Many states in India are currently facing drought-like situations, namely Karnataka, Andhra Pradesh, Gujarat, Madhya Pradesh, Maharashtra, Jharkhand, Bihar, Haryana and Chhattisgarh. The utilisation of chemical fertilizers on these lands only exacerbates the problems faced by the farmers as these chemicals dry the land and make farming in the future much harder. The chemical fertiliser industry is worth over Rs 70,000 crores and stands to be hit by this model. Vermicompost is sold for Rs 200 to Rs 500 for 10 kgs — this price can be brought down hugely and it can be made available to the average farmer. Much like Sikkim, every state can go organic. Much can be said about the health benefits to the average citizen who today for lack of options consumes food that has been grown with chemical fertilisers.
Our reliance on fossil fuels is causing huge environmental degradation. The case against fossil fuels has been tried and won and yet fossil fuels are in rampant use. In India, there is tremendous potential for biogas utilisation. The dry dairy report estimates that based on the availability of dung from 304 million cattle in India, over 18,240 million cubic meter of biogas can be generated annually. This biogas generation can fuel street lights or gas cylinders of entire villages.

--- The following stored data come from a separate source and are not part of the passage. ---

(** Field extraction, coercion and the returned dictionary. *)
Definition extract_fields (data : json) : result classification :=
  try! title <- get_strip data (py "title") (py "Untitled");
  try! audience <- get_strip data (py "audience") (py "Nondescript");
  try! industry <- get_strip data (py "industry") (py "Other");
  try! short_summary <- get_strip data (py "short_summary") [];
  let main_category :=
    if negb (str_in audience MAIN_CATEGORIES) then py "Nondescript" else audience in
  let industry :=
    if negb (str_in industry INDUSTRIES) then py "Other" else industry in
  try! audience_confidence <- get data (py "audience_confidence") (JInt 0);
  try! audience_rationale <- get_strip data (py "audience_rationale") [];
  Ok {| title := title;
        main_category := main_category;
        industry := industry;
        short_summary := short_summary;
        audience := audience;
        audience_confidence := audience_confidence;
        audience_rationale := audience_rationale |}.

(** What [classify] does with [response.choices[0].message.content]. *)
Definition parse_reply (reply : str) : result classification :=
  let content := Py.strip reply in
  try! data <- load_json content;
  extract_fields data.

(** [classify(api_key, text)].  [create] stands for the chat-completion
    call of the OpenAI client: the model name, the temperature and the
    two prompts are constants of the call except for the snippet, so
    the call is a function of the key and of the snippet; it yields the
    content of the first choice or raises. *)
Definition classify (create : str -> str -> result str) (api_key text : str)
    : result classification :=
  let snippet := take (Z.to_nat 8000) text in
  try! reply <- create api_key snippet;
  parse_reply reply.

End Classifier.

(** ** The persistent store and the file stage *)

Module Store.

(** A row of the table [whitepapers]. *)
Record whitepaper : Type := {
  id : Z;
  title : str;
  source : str;
  main_category : str;
  industry : str;
  short_summary : str;
  file_path : option str;
  created_at : str
}.

(** The table: its rows in rowid order, and the largest id ever
    assigned (the AUTOINCREMENT counter of the id column). *)
Record table : Type := {
  rows : list whitepaper;
  last_id : Z
}.

(** The database file together with the [uploads] directory: each
    staged file is a path with its contents. *)
Record disk : Type := {
  db : table;
  files : gmap str bytes
}.

(** [init_db()] on a fresh database file *)
Definition empty_table : table := {| rows := []; last_id := 0 |}.

(** [save_whitepaper(...)]; [now] is [datetime.utcnow().isoformat()]. *)
Definition save_whitepaper (now : str)
    (title source main_category industry short_summary : str)
    (file_path : option str) (d : disk) : disk :=
  let new_id := last_id (db d) + 1 in
  {| db := {| rows := rows (db d) ++
                [ {| id := new_id; title := title; source := source;
                     main_category := main_category; industry := industry;
                     short_summary := short_summary; file_path := file_path;
                     created_at := now |} ];
              last_id := new_id |};
     files := files d |}.

(** [SELECT file_path FROM whitepapers WHERE id = ?] and [fetchone()] *)
Definition select_file_path (wp_id : Z) (t : table) : option (option str) :=
  file_path <$> List.find (fun r => id r =? wp_id) (rows t).

(** [os.path.isfile(path)] *)
Definition isfile (path : str) (fs : gmap str bytes) : bool :=
  bool_decide (is_Some (fs !! path)).

(** [delete_whitepaper(wp_id)]; [remove_fails path] tells whether
    [os.remove(path)] raises [OSError], which the function swallows. *)
Definition delete_whitepaper (remove_fails : str -> bool) (wp_id : Z) (d : disk) : disk :=
  let files' :=
    match select_file_path wp_id (db d) with
    | Some (Some path) =>
        if Py.truthy path && isfile path (files d) && negb (remove_fails path)
        then delete path (files d)
        else files d
    | _ => files d
    end in
  {| db := {| rows := List.filter (fun r => negb (id r =? wp_id)) (rows (db d));
              last_id := last_id (db d) |};
     files := files' |}.

(** [load_whitepapers()] *)
Definition load_whitepapers (d : disk) : list whitepaper := rows (db d).

End Store.

(** ** The [index] view *)

Module App.
Import Store.

(** The collaborators of one request: the libraries and services the
    program calls and does not define. *)
Record Env : Type := {
  (** [requests.get(url, timeout=60)] then [raise_for_status()]: the
      body of the response, or the error raised *)
  requests_get : str -> result bytes;
  (** [pdfplumber.open] and [page.extract_text()] for each page *)
  pdf_pages : bytes -> result (list (option str));
  (** the chat-completion call made by [classify] *)
  chat_create : str -> str -> result str;
  (** [int(time.time())] *)
  time_time : Z;
  (** [datetime.utcnow().isoformat()] *)
  utcnow_isoformat : str;
  (** [werkzeug.utils.secure_filename] *)
  secure_filename : str -> str;
  (** the builtin [int] on a string *)
  builtin_int : str -> result Z;
  (** whether [os.remove] raises [OSError] on a path *)
  remove_fails : str -> bool
}.

(** An uploaded file of the form ([werkzeug.FileStorage]). *)
Record FileStorage : Type := {
  filename : str;
  stream : bytes
}.

(** [bool(pdf_file)]: a missing part is [None], and a [FileStorage] is
    true when its filename is not empty. *)
Definition file_truthy (f : option FileStorage) : bool :=
  match f with
  | Some fs => Py.truthy (filename fs)
  | None => false
  end.

Inductive http_method : Type := GET | POST.

Record Request : Type := {
  method : http_method;
  args : list (str * str);
  form : list (str * str);
  files_ : list (str * FileStorage)
}.

(** [m.get(k)] on a multi-dict: the first value stored under the key. *)
Fixpoint lookup_first {A : Type} (k : str) (m : list (str * A)) : option A :=
  match m with
  | [] => None
  | (k', v) :: m' => if decide (k' = k) then Some v else lookup_first k m'
  end.

(** [m.get(k, default)] *)
Definition get (m : list (str * str)) (k : str) (default : str) : str :=
  match lookup_first k m with
  | Some v => v
  | None => default
  end.

(** The calls that leave the process; the state keeps their log. *)
Inductive call : Type :=
| FileSaved (path : str)
| HttpGet (url : str)
| PdfOpened (pdf_bytes : bytes)
| ChatCompletion (api_key snippet : str).

Record state : Type := {
  disk_ : disk;
  calls : list call
}.

(** Computations of the upload branch: they run on the state and end in
    a value or in an exception; what was done before an exception stays
    done. *)
Definition M (A : Type) : Type := state -> state * result A.

Definition ret {A : Type} (a : A) : M A := fun s => (s, Ok a).

Definition bind {A B : Type} (m : M A) (k : A -> M B) : M B :=
  fun s =>
    match m s with
    | (s', Ok a) => k a s'
    | (s', Raise e) => (s', Raise e)
    end.

Definition lift {A : Type} (r : result A) : M A := fun s => (s, r).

This must not be left to non-government organisations or gaushalas who are underfunded and not as well organised as the government to achieve. The only way to sustainably connect bovines to organic farming and prevent illegal slaughter and smuggling of cows is for the government to make 'cattle camps' based on the dry dairy model, for every cluster of villages. These cattle camps can sell their produce to the department of agriculture at a minimum support price and use a part of the proceeds to feed the animals and for maintenance of these camps. Unless the dry dairy model is institutionalised, it will be near impossible to provide vermicompost, biogas and prevent illegal slaughter and smuggling of animals no matter how noble the government thinks their intentions are.
Will the government act or is cow protection just for the appeasement of a vote bank as many critics and analysts fear?
When industries that pollute have been held accountable for the pollution that they cause by the Supreme Court by way of the “polluter pays” principle, why should the dairy industry be allowed to go scot-free and not take ownership for the male calves and cows/buffaloes once they have outlived their utility? BJP-led governments have recently imposed more stringent Animal Preservation/Cow Protection Acts in Gujarat, Maharashtra and Haryana. Most states in India have a prohibition on the slaughter of cows and bullocks but no state has a plan for what can be done with these animals when they are no longer useful to the dairy industry. The dry dairy model has offered a solution with potential now and it remains to be seen whether states take this seriously and actually implement it to benefit village economies at scale.
Gauri Maulekhi is an animal rights activist and Ambika Nijjar is an activist and lawyer.